# New Addition



## JakodaCD OA (May 14, 2000)

Meet Kizzy, Masi's new little sista,,no not a GSD, Masi likes being the only GSD at the moment and so do I..Kizzy is a mini aussie came in last nite, she weighs probably all of 8lbs,,hope the lard butt doesn't squish her


----------



## KatsMuse (Jun 5, 2012)

Kizzy!!!! (GREAT name!)

Lol! She's going be great for Masi ...
And YOU! 

What a doll! :wub:

 Kat


----------



## Momto2GSDs (Mar 22, 2012)

Congrats!
Love the markings!
Keep us posted with more pics of the little darling!
Moms


----------



## FG167 (Sep 22, 2010)

I know two people that recently got Minis, where did she come from?

My GSD pup was only 5.7 when I brought her home and did not get squished!


----------



## Castlemaid (Jun 29, 2006)

Ha! Had no idea you were getting a new troublemaker! Congrats, she is precious!


----------



## JakodaCD OA (May 14, 2000)

thanks..Falon she came from a breeder in Iowa, I did a ground transport she is nsdr reg'd, her parents are out of Prodigy mini aussies.


----------



## GSDAlphaMom (Jul 20, 2010)

Adorable!


----------



## eddie1976E (Nov 7, 2010)

Very Cute. Can't wait to see her in person. Maybe Remi and can be buddies?


----------



## LoveEcho (Mar 4, 2011)

Diane, she's SO SO SO CUTE!!!


----------



## onyx'girl (May 18, 2007)

Congrats on your new baby! Love the name


----------



## G-burg (Nov 10, 2002)

Oh my!! Look at that cute little thing!! Congrats on the new addition!!


----------



## JakodaCD OA (May 14, 2000)

eddie, definitely!! she's due for some shots in a couple weeks, after that we'll set something up!! 

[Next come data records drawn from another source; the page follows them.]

(* ===== verification/PyStr.v ===== *)
(** * The Python [str] builtins used by nwr_tsu.py

    Executable models of the CPython string methods the program calls, on
    Stdlib [string] (8-bit characters; the bulletins are ASCII text).
    Each definition follows the documented CPython behaviour:
    - [str_find pat s]      [s.find(pat)]: [None] stands for [-1];
    - [contains pat s]  [s.find(pat) != -1], i.e. [pat in s];
    - [str_replace p r s]   [s.replace(p, r)]: every non-overlapping occurrence,
                        scanned left to right;
    - [str_split sep s]     [s.split(sep)] with an explicit separator;
    - [splitlines s]    [s.splitlines()] (ASCII line boundaries);
    - [lstrip_by], [rstrip_by], [strip]  [s.lstrip(chars)], [s.strip()];
    - [upper s]         [s.upper()] (ASCII letters);
    - [zfill w s]       [s.zfill(w)];
    - [str_nat n]       [str(n)] for a natural number;
    - [py_int s]        [int(s)] on a decimal literal, [ValueError] otherwise.
    Regular expressions are not modelled generically: each component writes
    the matcher of the one pattern it uses. *)

From stdpp Require Import base list strings decidable.
From Stdlib Require Import String Ascii ZArith Lia.
From S2P Require Import Prelude.
From Stdlib Require Import DecimalString.
From Stdlib Require DecimalNat DecimalN.

Local Open Scope string_scope.
Local Open Scope nat_scope.

(** ** Searching *)

Fixpoint str_find (pat s : string) : option nat :=
  if String.prefix pat s then Some 0 else
  match s with
  | EmptyString => None
  | String _ s' => option_map S (str_find pat s')
  end.

Definition contains (pat s : string) : bool :=
  match str_find pat s with Some _ => true | None => false end.

(** ** [str.replace] *)

(** [skip] counts the characters of an occurrence still to be consumed. *)
Fixpoint replace_go (pat rep : string) (skip : nat) (s : string) : string :=
  match s with
  | EmptyString => EmptyString
  | String c s' =>
      match skip with
      | S k => replace_go pat rep k s'
      | O => if String.prefix pat s
             then rep ++ replace_go pat rep (String.length pat - 1) s'
             else String c (replace_go pat rep 0 s')
      end
  end.

(** CPython inserts the replacement around every character when the
    pattern is empty. *)
Fixpoint interleave (rep s : string) : string :=
  match s with
  | EmptyString => rep
  | String c s' => rep ++ String c (interleave rep s')
  end.

Definition str_replace (pat rep s : string) : string :=
  match pat with
  | EmptyString => interleave rep s
  | _ => replace_go pat rep 0 s
  end.

(** ** [str.split] with an explicit separator *)

Fixpoint split_go (sep : string) (skip : nat) (cur s : string) : list string :=
  match s with
  | EmptyString => [cur]
  | String c s' =>
      match skip with
      | S k => split_go sep k cur s'
      | O => if String.prefix sep s
             then cur :: split_go sep (String.length sep - 1) "" s'
             else split_go sep 0 (cur ++ String c "") s'
      end
  end.

(** The program never splits on the empty separator (CPython raises
    [ValueError] there); the model returns the string unsplit. *)
Definition str_split (sep s : string) : list string :=
  match sep with
  | EmptyString => [s]
  | _ => split_go sep 0 "" s
  end.

(** ** [str.splitlines] *)

Definition is_line_break (c : ascii) : bool :=
  let n := nat_of_ascii c in
  (n =? 10) || (n =? 11) || (n =? 12) || (n =? 13)
  || (n =? 28) || (n =? 29) || (n =? 30).

Fixpoint splitlines_go (cur s : string) : list string :=
  match s with
  | EmptyString => match cur with EmptyString => [] | _ => [cur] end
  | String c s' =>
      if Ascii.eqb c "013"%char then
        match s' with
        | String d s'' =>
            if Ascii.eqb d "010"%char then cur :: splitlines_go "" s''
            else cur :: splitlines_go "" s'
        | EmptyString => [cur]
        end
      else if is_line_break c then cur :: splitlines_go "" s'
      else splitlines_go (cur ++ String c "") s'
  end.

Definition splitlines (s : string) : list string := splitlines_go "" s.

(** ** Stripping and case *)

Definition is_space (c : ascii) : bool :=
  let n := nat_of_ascii c in ((9 <=? n) && (n <=? 13)) || ((28 <=? n) && (n <=? 32)).

Fixpoint lstrip_by (p : ascii -> bool) (s : string) : string :=
  match s with
  | String c s' => if p c then lstrip_by p s' else s
  | EmptyString => EmptyString
  end.

Definition str_rev (s : string) : string :=
  string_of_list_ascii (rev (list_ascii_of_string s)).

Definition rstrip_by (p : ascii -> bool) (s : string) : string :=
  str_rev (lstrip_by p (str_rev s)).

Definition lstrip (s : string) : string := lstrip_by is_space s.
Definition rstrip (s : string) : string := rstrip_by is_space s.
Definition strip (s : string) : string := rstrip (lstrip s).

(** [s.lstrip(" ")] and [s.rstrip(" ")] *)
Definition is_blank (c : ascii) : bool := Ascii.eqb c " "%char.

Definition upper_char (c : ascii) : ascii :=
  let n := nat_of_ascii c in
  if (97 <=? n) && (n <=? 122) then ascii_of_nat (n - 32) else c.

Fixpoint upper (s : string) : string :=
  match s with
  | EmptyString => EmptyString
  | String c s' => String (upper_char c) (upper s')
  end.

(** [str.lower()] on ASCII text. *)
Definition lower_char (c : ascii) : ascii :=
  if (65 <=? nat_of_ascii c) && (nat_of_ascii c <=? 90) then ascii_of_nat (nat_of_ascii c + 32) else c.

Fixpoint lower (s : string) : string :=
  match s with EmptyString => "" | String c s' => String (lower_char c) (lower s') end.

(** ** Numbers *)

Fixpoint zeros (n : nat) : string :=
  match n with O => EmptyString | S k => String "0" (zeros k) end.

Definition zfill (w : nat) (s : string) : string :=
  match s with
  | String c s' =>
      if Ascii.eqb c "+"%char || Ascii.eqb c "-"%char
      then String c (zeros (w - String.length s) ++ s')
      else zeros (w - String.length s) ++ s
  | EmptyString => zeros w
  end.

Definition str_nat (n : nat) : string :=
  NilEmpty.string_of_uint (Nat.to_uint n).

(** [str(n)] through the binary representation, for large numbers
    (seconds since the epoch). *)
Definition str_N (n : N) : string :=
  NilEmpty.string_of_uint (N.to_uint n).

Definition digit_val (c : ascii) : option nat :=
  let n := nat_of_ascii c in
  if (48 <=? n) && (n <=? 57) then Some (n - 48) else None.

Fixpoint digits_val (acc : Z) (s : string) : option Z :=
  match s with
  | EmptyString => Some acc
  | String c s' =>
      match digit_val c with
      | Some d => digits_val (acc * 10 + Z.of_nat d)%Z s'
      | None => None
      end
  end.

(** [int(s)] on an optional sign and at least one decimal digit,
    surrounded by optional whitespace.  (CPython also accepts digit
    separators [_]; no input of the program contains one.) *)
Definition py_int (s : string) : res Z :=
  let t := strip s in
  let unsigned (u : string) :=
    match u with
    | EmptyString => None
    | _ => digits_val 0 u
    end in
  match t with
  | String c t' =>
      let r := if Ascii.eqb c "-"%char then option_map Z.opp (unsigned t')
               else if Ascii.eqb c "+"%char then unsigned t'
               else unsigned t in
      match r with Some v => Ok v | None => Raise ValueError end
  | EmptyString => Raise ValueError
  end.

(** ** Slicing and list access *)

(** [s[a:b]] for [0 <= a]: CPython clamps out-of-range bounds. *)
Definition slice (a b : nat) (s : string) : string := substring a (b - a) s.

(** [s[a:]] *)
Definition str_drop (a : nat) (s : string) : string := substring a (String.length s - a) s.

(** [l.pop()] on a Python list (the last element), [IndexError] on [[]]. *)
Definition pop_last {A} (l : list A) : res (list A) :=
  match l with [] => Raise IndexError | _ => Ok (removelast l) end.

(** [l[i]] with CPython's negative indices. *)
Definition py_index {A} (i : Z) (l : list A) : res A :=
  let n := Z.of_nat (List.length l) in
  let j := if (i <? 0)%Z then (n + i)%Z else i in
  if ((0 <=? j) && (j <? n))%Z then
    match nth_error l (Z.to_nat j) with Some x => Ok x | None => Raise IndexError end
  else Raise IndexError.

(** * Lemmas *)

Lemma find_prefix pat s : String.prefix pat s = true -> str_find pat s = Some 0.
Proof. destruct s; simpl; intros ->; done. Qed.

Lemma contains_cons pat c s :
  String.prefix pat (String c s) = false ->
  contains pat (String c s) = contains pat s.
Proof. unfold contains. cbn [str_find]. intros ->. by destruct (str_find pat s). Qed.

Lemma prefix_empty s : String.prefix "" s = true.
Proof. by destruct s. Qed.

(** A non-empty pattern that does not occur leaves [str_replace] the
    identity. *)
Lemma replace_go_absent pat rep s :
  contains pat s = false -> replace_go pat rep 0 s = s.
Proof.
  induction s as [|c s IH]; [done |]. unfold contains. cbn [str_find replace_go].
  destruct (String.prefix pat (String c s)) eqn:E; [discriminate |].
  intros H. f_equal. apply IH. unfold contains. by destruct (str_find pat s).
Qed.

thank you everyone, having lost my two aussies within the past 3 months, she's brought a smile to all our faces and pulled Masi out of her 'funk'..


----------



## Mister C (Jan 14, 2014)

What a cutie. Love the name too. Congratulations!


----------



## Wolfgeist (Dec 4, 2010)

She is super cute! Every time I go to the All About Pets show here in Ontario I spend extra time with a breeder of mini Aussies... some of the most perfect temperaments I have ever seen in that size of dog - they are great!

Congrats on your new addition!


----------



## lorihd (Nov 30, 2011)

she looks fluffy, any chance on getting a face shot???????? that would be wonderful


----------



## Shade (Feb 20, 2012)

She's adorable! Can't wait to see more photos


----------



## Chip18 (Jan 11, 2014)

JakodaCD OA said:


> eddie, definitely!! she's due for some shots in a couple weeks, after that we'll set something up!!
> 
> thank you everyone, having lost my two aussies within the past 3 months, she's brought a smile to all our faces and pulled Masi out of her 'funk'..


Two in three months OMG that sucks!!

Congrats on the new addition and sorry for the lost ones.


----------



## GatorBytes (Jul 16, 2012)

JakodaCD OA said:


> eddie, definitely!! she's due for some shots in a couple weeks, after that we'll set something up!!
> 
> thank you everyone, having lost my two aussies within the past 3 months, she's brought a smile to all our faces and pulled Masi out of her 'funk'..


Oh that's so sad...did you post your loss and I missed?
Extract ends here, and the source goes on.